>>>>

(** The code resolves to a cheque of the caller. *)
Lemma handleActivateCheque_own id c :
  first_active (where_short_id code d) = Some (id, c) ->
  owner_id c = userId s ->
  exec (handleActivateCheque s code) d fs = mkWorld d fs [MsgOwnCheque].
Proof.
  intros H Hown. unfold exec. rewrite handleActivateCheque_unfold by reflexivity.
  rewrite H. apply String.eqb_eq in Hown. rewrite Hown.
  destruct (where_short_id code d); [discriminate H | reflexivity].
Qed.

(** The code resolves to a cheque of another user, and every write is
    accepted. *)
Lemma handleActivateCheque_run id c pc p :
  reliable fs ->
  first_active (where_short_id code d) = Some (id, c) ->
  owner_id c <> userId s ->
  cheques_of (owner_id c) d !! id = Some pc ->
  profiles d !! userId s = Some p ->
  exec (handleActivateCheque s code) d fs =
  mkWorld
  (put_profile (userId s) (set_balance (userBalance s + amount c)%float p)
     (put_user_cheque (owner_id c) id (set_active 0 pc)
        (put_public_cheque id (set_active 0 c) d)))
  (tail (tail (tail fs)))
    [MsgBalanceUpdated (amount c); messageText c].
Proof.
  intros Hfs H Hown Hpc Hp.
  unfold exec. rewrite handleActivateCheque_unfold by reflexivity.
  rewrite H. apply String.eqb_neq in Hown. rewrite Hown.
  pose proof (first_active_Some _ _ _ H) as [Hin _].
  apply In_where_short_id in Hin as [Hc _].
  destruct (where_short_id code d) as [|x docs]; [discriminate H |].
  unfold try_catch, start. rewrite bind_run. unfold updateDoc_active at 1.
  erewrite write_accepted; [| assumption | simpl; rewrite Hc; reflexivity].
  rewrite bind_run. unfold updateDoc_active.
  erewrite write_accepted;
    [| now apply reliable_tail
     | rewrite cheques_of_put_public_cheque, Hpc; reflexivity].
  rewrite bind_run.
  erewrite changeBalance_run;
    [| assumption | now do 2 apply reliable_tail | simpl; exact Hp].
  rewrite showMessage_run. reflexivity.
Qed.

<<<<

■ **Task brief**: Could you copy each line from the listing that has the word "unfold" in it?

■ **Solution**:
  intros H Hown. unfold exec. rewrite handleActivateCheque_unfold by reflexivity.
  unfold exec. rewrite handleActivateCheque_unfold by reflexivity.
  unfold try_catch, start. rewrite bind_run. unfold updateDoc_active at 1.
  rewrite bind_run. unfold updateDoc_active.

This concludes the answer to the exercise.